Ну что ж, больше не станем играть в эти игры, сказал я себе через неделю-другую после перевернувшей мне душу встречи с тестем, когда, оправившись от первого потрясения, я решил устроить генеральную уборку и смену режима. Еще не время обрастать старческими привычками. Успею еще походить в стариках. Все правильно, пусть будут привычки, но только при условии, что ты в любой момент в состоянии их изменить. Право на привычки, смысл привычек определяются их полезностью; если же они ограничивают нашу свободу, от них следует избавляться. И с бодрым «а ну-ка!» я набросился на полку в ванной комнате: вмиг переворошил, растолкал, разбросал тюбики, флаконы, сухие и пенистые кремы, помазок, бритву, словно задался целью отомстить всему миропорядку за некую исконную обиду. И даже распевал при этом во все горло, как в дни давно минувшей молодости, в героическую эпоху омовений под ледяным душем.
Замечу к слову, что и поныне после теплого душа непременно окатываюсь холодной водой.

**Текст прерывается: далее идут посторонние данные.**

Lemma fresh_usage c sep : usage c sep l0 = 0.
Proof.
  unfold ProgressiveLedger.usage. rewrite fresh_rendered. change (separators 0) with 0. rewrite Z.mul_0_r, Z.add_0_r.
  rewrite (Zsum_map_ext _ (fun _ => 0)); [apply Zsum_map_zero|].
  intros s Hs. rewrite Forall_forall in Hfresh. destruct (Hfresh s Hs) as [Hp _].
  unfold ProgressiveLedger.source_use, blocks. by rewrite Hp.
Qed.

Definition start (unmatched : list PinRef) : world := mkWorld (mkAlloc 0 0 0 0 0 0 0 unmatched) l0.

Lemma start_paired unmatched : Paired 0 (mkReservation 0 0 0 []) (start unmatched).
Proof.
  split; simpl; try done.
  - split; simpl; rewrite ?fresh_usage, ?fresh_rendered; try done.
    eapply Forall_impl; [exact Hfresh|]. intros s (Hp & He & Hf). split; [done|congruence|by rewrite He].
  - eapply Forall_impl; [exact Hfresh|]. by intros s (_ & _ & ?).
  - intros k s Hk. destruct (Forall_lookup_1 _ _ _ _ Hfresh Hk) as [-> _]. split; [|done].
    by intros ?%elem_of_nil.
Qed.

Lemma pins_paired targets T r w :
  Forall pin_ok targets -> Paired T r w -> T + 3 * B * len targets <= MaxInt ->
  Paired (T + 3 * B * len targets) (fold_left (reservePin IsPrintWide req l0) targets r)
    (fold_left (placePin IsPrintWide req) targets w).
Proof.
  intros Ht. revert T r w. pose proof (bound_pos HB).
  induction Ht as [|[k i] targets (s & Hk & Hi) _ IH]; intros T r w HP HT; simpl.
  { rewrite len_nil, Z.mul_0_r, Z.add_0_r. done. }
  rewrite len_cons in HT |- *. pose proof (len_nonneg targets). cbn [fst snd] in *.
  replace (T + 3 * B * (1 + len targets)) with (T + 3 * B + 3 * B * len targets) by lia.
  apply IH; [|lia]. apply pin_paired; [done|nia|]. exists s. split_and!; [done| |done].
  by destruct (Forall_lookup_1 _ _ _ _ Hfresh Hk) as (_ & _ & ?).
Qed.
End pins.

(** ** Pins *)

Lemma find_source_spec k name l j :
  find_source k name l = Some j ->
  exists s, (k <= j)%nat /\ l !! (j - k)%nat = Some s /\ source (prep s) = name.
Proof.
  revert k. induction l as [|s l IH]; intros k; simpl; [done|].
  destruct (find_source (S k) name l) as [j'|] eqn:E.
  - intros [= <-]. destruct (IH _ E) as (s' & Hle & Hl & Hn). exists s'. split_and!; [lia| |done].
    by replace (j' - k)%nat with (S (j' - S k)) by lia.
  - destruct (string_eqb (source (prep s)) name) eqn:En; [|done]. intros [= <-].
    unfold string_eqb in En. apply bool_decide_eq_true in En. exists s. rewrite Nat.sub_diag. done.
Qed.
Lemma kept_assembled P l :
  (forall x, P x = true -> is_header x = true) ->
  kept P (assembled IsPrintWide l) = List.filter P (concat (map source_headers (List.filter placed l))).
Proof.
  intros HP. unfold assembled, Join.
  assert (forall s, s ∈ List.filter placed l -> placed s = true) as Hall.
  { intros s Hs%list_elem_of_In%List.filter_In. apply Hs. }
  assert (kept P "" = []) as Hnil by (unfold kept; simpl; by rewrite (not_kept P HP "")).
  revert Hall. induction (List.filter placed l) as [|s k IH]; intros Hall; [exact Hnil|]. cbn [map concat].
  rewrite List.filter_app. assert (placed s = true) as Hp by (apply Hall; by left).
  destruct k as [|s' k].
  - cbn [map]. rewrite <-(append_empty_r (String.concat nl [sourceText IsPrintWide s])).
    change (String.concat nl [sourceText IsPrintWide s]) with (sourceText IsPrintWide s).
    by rewrite kept_source, Hnil by done.
  - cbn [map]. rewrite concat_cons, kept_source by done. f_equal.
    match goal with |- kept P (nl +:+ ?r) = _ => change (nl +:+ r) with ("" +:+ nl +:+ r) end. rewrite kept_line, (not_kept P HP "") by done. apply IH.
    intros x Hx. apply Hall. by right.
Qed.

Lemma well_assembled l : well_broken (assembled IsPrintWide l) = true.
Proof.
  assert (forall sep k, well_broken sep = true -> Forall (fun x => well_broken x = true) k ->
    well_broken (String.concat sep k) = true) as Hc.
  { intros sep k Hsep. induction 1 as [|x [|y k] Hx Hk IH]; [done|done|].
    by rewrite concat_cons, !well_app, Hx, Hsep, IH. }
  apply Hc; [done|]. apply Forall_fmap, Forall_true. intros s. apply Hc; [done|]. unfold blocks.
  destruct (placed s); [|constructor]. constructor.
  - unfold orient, orientationText.
    destruct (orientation_parts (prep s) (orientation s) (summaryBudgetOmitted s)) as (b & Hb & ->).
    destruct (orientationHeader_ok (prep s)) as (Hh & _ & _). by rewrite !well_app, (unbroken_well _ Hh), (well_body _ Hb).
  - apply Forall_fmap, Forall_true. intros i. unfold compose, evidenceAt.
    destruct (results (prep s) !! i) as [res|]; [|done].
    destruct (evidence_parts res) as (b & Hb & ->). destruct (evidenceHeader_ok res) as (Hh & _ & _).
    by rewrite !well_app, (unbroken_well _ Hh), (well_body _ Hb).
Qed.
End blocks.

(** ** Line breaks of several bytes *)

(** A text without one, which may follow any text without one. *)
Definition safe (s : string) : Prop := shut s = true /\ narrow s = true.

Lemma safe_app s t : safe s -> safe t -> safe (s +:+ t).
Proof.
  intros [H1 H2] [H3 H4]. split; [|by rewrite narrow_app, H2, H4]. by destruct s.
Qed.

Lemma safe_lit p s : all_chars ascii7 p = true -> p <> "" -> narrow s = true -> safe (p +:+ s).
Proof.
  intros Hp Hne Hs. split; [|by rewrite narrow_ascii_app]. destruct p as [|c p]; [done|].
  cbn [all_chars] in Hp. by apply andb_true_iff in Hp as [Hc _].
Qed.

Lemma safe_concat sep l : safe sep -> Forall safe l -> safe (String.concat sep l).
Proof.
  intros Hs. induction 1 as [|x [|y l] Hx Hl IH]; [by split|exact Hx|]. rewrite concat_cons. by repeat apply safe_app.
Qed.

Lemma narrow_join sep l :
  all_chars ascii7 sep = true -> sep <> "" -> Forall (fun v => narrow v = true) l -> narrow (Join l sep) = true.
Proof.
  intros Hs Hne. unfold Join. induction 1 as [|x [|y l] Hx Hl IH]; [done|exact Hx|]. rewrite concat_cons.
  destruct (safe_lit sep (String.concat sep (y :: l)) Hs Hne IH) as [H1 H2]. by rewrite narrow_app, Hx, H2.
Qed.

Ltac replacer := apply Replace_narrow;
  [repeat (apply Forall_cons; split; [by eexists _, _|]); constructor|cbn [map fst]; set_solver].

Lemma narrow_value v : narrow (normalizeOrientationValue v) = true.
Proof. apply narrow_trim. unfold replaceOrientationLineBreaks, orientationValueReplacer. replacer. Qed.

Lemma narrow_values values : narrow (joinSortedUnique values) = true.
Proof.
  apply narrow_join; [done|done|]. unfold SortStrings. rewrite merge_sort_Permutation.
  generalize (∅ : gset string). induction values as [|v values IH]; intros seen; [constructor|].
  cbn [uniqueValues]. destruct (_ || _); [apply IH|]. constructor; [apply narrow_value|apply IH].
Qed.
Lemma carriers_accepted_witness : exists res ctx,
  demo_call true = Ok (res, ctx) /\ validateContextSet ctx = None /\
  option_map (fun s => map (fun g => len (Alternatives g)) (Groups s)) ctx = Some [21].
Proof.
  pose proof demo_call_figures as Hf. destruct (demo_call true) as [[res ctx]|e] eqn:E; [|discriminate Hf].
  exists res, ctx. split; [reflexivity|]. split; [|cbn [demo_figures] in Hf; by injection Hf].
  exact (carriers_accepted (fun _ => true) id None demo_search (fun _ => Ok (mkArgs "q" 500)) (fun _ => "")
    (demo_tool true) "{}" res ctx eq_refl E).
Defined.
(* ===== verification/ChunkFacts.v ===== *)
(** * ChunkFacts: the chunks of a file cover it

    A buffer of the sliding window holds a range of lines less the blank ones it
    begins with; the ranges of the chunks follow each other without a gap. *)

From Stdlib Require Import Strings.Ascii.
From stdpp Require Import strings list gmap pretty.
From S2P Require Import Prelude GoString GoFloat GoText GoFormat Request ProgressiveText ProgressiveOutput Chunking.

#[local] Open Scope string_scope.
#[local] Open Scope Z_scope.
#[local] Open Scope list_scope.

(** ** What a buffer holds *)

(** Lines [lo], ..., [hi - 1], counted from 0. *)
Definition part (lines : list string) (lo hi : nat) : list string := take (hi - lo) (drop lo lines).

Definition pack (ls : list string) : string := fold_left put ls "".

Fixpoint drop_blank (ls : list string) : list string :=
  match ls with
  | [] => []
  | line :: ls' => if string_eqb line "" then drop_blank ls' else ls
  end.

Lemma slen_zero s : slen s = 0 -> s = "".
Proof. destruct s; [done|]. unfold slen. simpl. lia. Qed.

Lemma slen_pos s : s <> "" -> 0 < slen s.
Proof. intros H. destruct s; [done|]. unfold slen. simpl. lia. Qed.

Lemma drop_blank_snoc ls x :
  drop_blank (ls ++ [x]) = if decide (drop_blank ls = []) then drop_blank [x] else drop_blank ls ++ [x].
Proof.
  induction ls as [|y ls IH]; [done|]. cbn [app drop_blank].
  destruct (string_eqb y ""); [exact IH|by rewrite decide_False].
Qed.

Lemma drop_blank_first ls y ls' : drop_blank ls = y :: ls' -> y <> "".
Proof.
  induction ls as [|x ls IH]; [done|]. cbn [drop_blank]. unfold string_eqb.
  case_bool_decide as E; [exact IH|]. by intros [= <- _].
Qed.

Lemma Join_snoc ls x sep : ls <> [] -> Join (ls ++ [x]) sep = Join ls sep +:+ sep +:+ x.
Proof.
  unfold Join. induction ls as [|y [|z ls] IH]; [done|done|]. intros _.
  change ((y :: z :: ls) ++ [x]) with (y :: z :: ls ++ [x]). rewrite !concat_cons.
  change (z :: ls ++ [x]) with ((z :: ls) ++ [x]). rewrite IH by done. by rewrite !append_assoc.
Qed.
Definition detectContext (prefix suffix : bytes) (h : LanguageHints) : CursorContext * float64 * string :=
  if isInImportBlock prefix h then (ContextImportBlock, conf75, "import keyword in prefix"%string)
  else if isBetweenDeclarations prefix suffix h
  then (ContextBetweenDeclarations, conf75, "between top-level declarations"%string)
  else if endsWithOpenBrace prefix then (ContextAfterOpenBrace, conf100, "prefix ends with open brace"%string)
  else if isInComment prefix h then (ContextCommentBlock, conf75, "comment prefix detected"%string)
  else if is_nil prefix && is_nil suffix then (ContextBetweenDeclarations, conf25, "empty file"%string)
  else if is_nil prefix then (ContextBetweenDeclarations, conf25, "cursor at file start"%string)
  else if is_nil suffix then (ContextBetweenDeclarations, conf50, "cursor at file end"%string)
  else (ContextFunctionBody, conf50, "inside code block"%string).

Definition detectShape (prefix : bytes) (ctx : CursorContext) : CompletionShape * float64 * string :=
  match ctx with
  | ContextImportBlock => (ShapeToken, conf75, "import completion"%string)
  | ContextBetweenDeclarations => (ShapeDeclaration, conf75, "declaration boundary"%string)
  | ContextCommentBlock => (ShapeLine, conf75, "comment continuation"%string)
  | ContextAfterOpenBrace => (ShapeBlock, conf100, "block after open brace"%string)
  | ContextFunctionBody | ContextUnknown =>
      let trimmed := trimR blanks prefix in
      if ends trimmed "," || ends trimmed "." then (ShapeToken, conf50, "after comma/dot"%string)
      else if ends trimmed "= " || ends prefix "= " then (ShapeExpression, conf50, "after assignment"%string)
      else if ends trimmed "return " || ends prefix "return " then (ShapeExpression, conf75, "after return"%string)
      else if ends trimmed "(" || ends trimmed "[" then (ShapeExpression, conf50, "after open paren/bracket"%string)
      else if ends trimmed ": " || ends prefix ": " then (ShapeExpression, conf50, "after colon"%string)
      else (ShapeBlock, conf25, "default shape"%string)
  end.

Definition AnalyzeCursor (prefix suffix language : bytes) : CursorAnalysis :=
  let h := languageHintsFor language in
  let prefixWindow := if 200 <? len prefix then drop (length prefix - 200) prefix else prefix in
  let suffixWindow := if 200 <? len suffix then take 200 suffix else suffix in
  let '(ctx, ctxConf, ctxReason) := detectContext prefixWindow suffixWindow h in
  let '(shape, shapeConf, shapeReason) := detectShape prefixWindow ctx in
  let confidence := if flt ctxConf shapeConf then shapeConf else ctxConf in
  mkAnalysis ctx shape confidence (lit ctxReason ++ lit "; " ++ lit shapeReason).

Пылая страстью неофита, еще в тот же день, выйдя из ванной и сев к столу завтракать, я занялся моей домоправительницей Жофи. Пока она подавала мне завтрак, я внимательно ее изучал, даже принюхивался тайком, а сам думал: сумею ли я когда-нибудь отвыкнуть от этой пахнущей кислятиной старушенции? Или существуют привычки, которые отсечь нельзя, ибо вместе с ними изойдет кровью и нечто более тонкое, глубинное? Да я и не сказал бы вот так, с ходу, она ли стала моей привычкой или я — ее… Впрочем, пока я оставил этот вопрос открытым. Она пришла к нам, когда я был еще подростком, и если мы — пережив и мать мою, и отца — не прикончили друг друга за минувшие не знаю, сколько уж лет, если я не пристукнул ее ножкою стула, а она меня не отравила, подбросив яду в кофе с молоком или в соус из шпината, значит, мы являем с нею такой блистательный пример человеческого долготерпения и милосердия, что не пристало лишать его ореола: да послужит пример сей в поучение всему человечеству. Итак, выдворять мою старушку пока нет необходимости; на том я и покончил с утренними медитациями, слушая между тем не без содрогания, а по существу с истинным облегчением ее медлительное шарканье по комнате, от которого по спине бежали мурашки, и глядя, как асимметрично движутся ее руки, накрывавшие на стол. Впрочем, досталось и ей пылу-жару от очистительного костра, что разжег я в тот день под собою… Или досталось-то все-таки только мне одному?